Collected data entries
(** [Token] reads a stream to its end exactly when the raw tokens are those of a forest,
    and then returns the forest with every name resolved by the declarations of the
    element itself and those around it, the innermost first. *)
Lemma decode_EOF raw s :
  decode raw = s ∧ ended s = EOF ↔ ∃ f, raw = document f ∧ s = document (resolve ∅ <$> f).
Proof.
  split.
  - intros [<- He]. apply (decode_raw_nested _ _ []) in He as [He Hn]; [|constructor].
    destruct (stream_forest raw) as [f Hf]; [by exists []|done|].
    assert (raw = document f) as -> by (destruct raw; cbn in *; by subst).
    exists f. split; [done|apply decode_forest].
  - intros (f & -> & ->). split; [apply decode_forest|done].
Qed.
Fixpoint print (x : node) : list Z :=
  match x with
  | NElem n attrs ch =>
      60 :: name_bytes n ++ (attrs ≫= print_attr) ++
      match ch with
      | [] => [47; 62]
      | _ => 62 :: flat_map print ch ++ 60 :: 47 :: name_bytes n ++ [62]
      end
  | NText s => escape (bytes s)
  | NComment s => bytes "<!--" ++ bytes s ++ bytes "-->"
  end.

Definition print_forest (f : list node) : string := of_bytes (flat_map print f).

Lemma escape_are_bytes s : Forall is_byte s → Forall is_byte (escape s).
Proof.
  induction 1 as [|b s Hb _ IH]; [constructor|]. unfold escape. rewrite bind_cons.
  apply Forall_app_2; [|done]. unfold escape_byte.
  repeat (case_match; [are_bytes|]). are_bytes.
Qed.

Lemma name_bytes_are_bytes n : Forall is_byte (name_bytes n).
Proof.
  unfold name_bytes. case_bool_decide; are_bytes.
Qed.

#[export] Hint Resolve escape_are_bytes name_bytes_are_bytes : authcore.

Lemma print_attr_are_bytes attrs : Forall is_byte (attrs ≫= print_attr).
Proof.
  induction attrs as [|a attrs IH]; [constructor|]. rewrite bind_cons. apply Forall_app_2; [|done].
  unfold print_attr. are_bytes.
Qed.

Lemma print_are_bytes f : Forall is_byte (flat_map print f).
Proof.
  assert (∀ f, Forall (λ x, Forall is_byte (print x)) f → Forall is_byte (flat_map print f)) as Hall.
  { induction 1; [constructor|]. by apply Forall_app. }
  apply Hall, Forall_true. intros x. induction x as [s|s|n attrs ch IH] using node_ind'; cbn [print]; [are_bytes..|].
  specialize (Hall _ IH). pose proof (print_attr_are_bytes attrs).
  destruct ch as [|x ch]; [|clear IH; revert Hall; generalize (flat_map print (x :: ch)); intros p Hall];
    are_bytes.
Qed.
(** The front of the list is the head of the queue. *)
Lemma front_abs s n id :
  wf s → Front (order s) = Some (n, id) →
  ∃ e q, items s !! id = Some e ∧ e_elem e = n ∧
    abs s = (id, (e_value e, e_expires e)) :: q ∧ abs (drop_entry id n s) = q ∧
    wf (drop_entry id n s).
Proof.
  intros Hwf Hf. unfold Front in Hf.
  destruct (gl_nodes (order s)) as [|x l] eqn:Hl; [done|]. injection Hf as ->.
  destruct (wf_node_item s n id Hwf) as (e & He & <-); [rewrite Hl; by left|].
  exists e, (omap (abs_entry (items s)) l).
  assert (abs s = (id, (e_value e, e_expires e)) :: omap (abs_entry (items s)) l) as Habs.
  { unfold abs. rewrite Hl. cbn. unfold abs_entry at 1; cbn. by rewrite He. }
  split_and!; [done|done|done| |by apply wf_drop].
  rewrite abs_drop, Habs by done. unfold q_delete. rewrite filter_cons, decide_False by tauto.
  apply filter_id. intros [id' x] Hx; cbn; intros ->. pose proof (abs_NoDup s Hwf) as Hnd.
  rewrite Habs in Hnd. apply NoDup_cons in Hnd as [Hnd _]. apply Hnd.
  apply list_elem_of_fmap. by exists (id, x).
Qed.

Lemma front_none s : wf s → Front (order s) = None → abs s = [].
Proof. intros _. unfold Front, abs. by destruct (gl_nodes (order s)). Qed.

Lemma drop_entry_nodes s n id :
  wf s → Front (order s) = Some (n, id) →
  length (gl_nodes (order s)) = S (length (gl_nodes (order (drop_entry id n s)))).
Proof.
  intros Hwf Hf. destruct (front_abs s n id Hwf Hf) as (e & q & _ & _ & Ha & Hq & Hwf').
  rewrite <- !abs_length by done. by rewrite Ha, Hq.
Qed.

(** Nothing but the map and the list is touched by a loop. *)
Definition same_bounds s s' : Prop := ttl s' = ttl s ∧ maxItems s' = maxItems s.

Lemma purge_loop_spec fuel now s :
  wf s → length (gl_nodes (order s)) ≤ fuel →
  let s' := purge_loop fuel now s in
  wf s' ∧ abs s' = q_purge now (abs s) ∧ same_bounds s s'.
Proof.
  revert s. induction fuel as [|fuel IH]; intros s Hwf Hfuel; cbn.
  - rewrite (front_none s Hwf); [done|]. unfold Front.
    by destruct (gl_nodes (order s)); [|cbn in Hfuel; lia].
  - destruct (Front (order s)) as [[n id]|] eqn:Hf.
    2: { rewrite (front_none s Hwf Hf). done. }
    destruct (front_abs s n id Hwf Hf) as (e & q & He & Hn & Ha & Hq & Hwf').
    pose proof (drop_entry_nodes s n id Hwf Hf) as Hlen.
    rewrite He, Ha. unfold q_purge; cbn [drop_while]. unfold q_expired at 1; cbn [fst snd].
    destruct (After now (e_expires e)); [|done].
    destruct (IH (drop_entry id n s) Hwf') as (H1 & H2 & H3); [lia|].
    split_and!; [done|by rewrite H2, Hq|exact H3].
Qed.

Lemma purge_expired_spec now s :
  wf s →
  let s' := purge_expired now s in
  wf s' ∧ abs s' = q_purge now (abs s) ∧ same_bounds s s'.
Proof. intros Hwf. by apply purge_loop_spec. Qed.
Lemma q_timed_Set max t d now id v (q : list (string * (string * Time))) :
  q_timed t d q → (t ≤ now)%Z → q_timed now d (spec_Set max d now id v q).
Proof.
  intros Hq Ht. apply q_timed_snoc. apply (q_timed_suffix _ _ _ _ (drop_suffix _ _)).
  apply q_timed_delete. apply (q_timed_suffix _ _ _ _ (drop_while_suffix _ _)).
  by apply (q_timed_later t).
Qed.

Lemma q_timed_Get t d now id c (q : list (string * (string * Time))) :
  q_timed t d q → (t ≤ now)%Z → q_timed now d (spec_Get now id c q).2.
Proof.
  intros Hq Ht. apply (q_timed_later _ now) in Hq; [|done]. unfold spec_Get.
  destruct (q_find id q) as [[v e]|]; [|done].
  destruct (After now e), c; cbn; auto using q_timed_delete.
Qed.

Lemma q_timed_step max t d o (q : list (string * (string * Time))) :
  q_timed t d q → (t ≤ default t (op_time o))%Z →
  q_timed (default t (op_time o)) d (spec_step max d o q).2.
Proof.
  intros Hq. destruct o as [now id v|now id c|now id a c|]; cbn; intros Ht.
  - by apply (q_timed_Set _ t).
  - pose proof (q_timed_Get t d now id c q Hq Ht). by destruct (spec_Get now id c q).
  - unfold spec_Verify. destruct (_ || _); [by apply (q_timed_later t)|].
    pose proof (q_timed_Get t d now id c q Hq Ht). destruct (spec_Get now id c q) as [v q'].
    by destruct (bool_decide (v = _)).
  - done.
Qed.

Lemma run_timed max d ops : ∀ t s,
  inv max d s → q_timed t d (abs s) → monotone t ops = true →
  ∃ t', q_timed t' d (abs (run step ops s).2) ∧
        ∀ o, monotone t (ops ++ [o]) = true → (t' ≤ default t' (op_time o))%Z.
Proof.
  induction ops as [|o ops IH]; intros t s Hinv Hq Hm; cbn [run].
  { exists t. split; [done|]. intros o. cbn. destruct (op_time o); cbn; [|lia].
    rewrite andb_true_r. lia. }
  pose proof (step_spec max d o s Hinv) as Hs.
  pose proof (q_timed_step max t d o (abs s) Hq) as Hq'.
  destruct (step o s) as [y s1]. destruct Hs as [Hinv1 Hs]. rewrite Hs in Hq'.
  destruct (IH (default t (op_time o)) s1 Hinv1) as (t' & H1 & H2).
  - apply Hq'. cbn in Hm. destruct (op_time o); cbn; [|lia]. bool_simp. lia.
  - cbn in Hm. destruct (op_time o); [by bool_simp|done].
  - exists t'. split; [by destruct (run step ops s1)|].
    intros o' Ho'. apply H2. cbn in Ho'. destruct (op_time o); [by bool_simp|done].
Qed.

Lemma run_app {S} (stp : op → S → out * S) ops o (x : S) :
  (run stp (ops ++ [o]) x).2 = (stp o (run stp ops x).2).2.
Proof.
  revert x. induction ops as [|o' ops IH]; intros x; cbn.
  - by destruct (stp o x).
  - destruct (stp o' x) as [y x1]. specialize (IH x1).
    destruct (run stp (ops ++ [o]) x1), (run stp ops x1); cbn in *. done.
Qed.

Lemma monotone_app_l t ops o : monotone t (ops ++ [o]) = true → monotone t ops = true.
Proof.
  revert t. induction ops as [|o' ops IH]; intros t; cbn; [done|].
  destruct (op_time o') as [u|]; [|apply IH]. intros ?. bool_simp.
  rewrite (IH u) by done. rewrite andb_true_r. by apply Z.leb_le.
Qed.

* **WORK ITEM**
Using the data above, count the lines that hold the string "Definition". Report the number and nothing else.

* **OUTPUT FOR THIS TASK**
2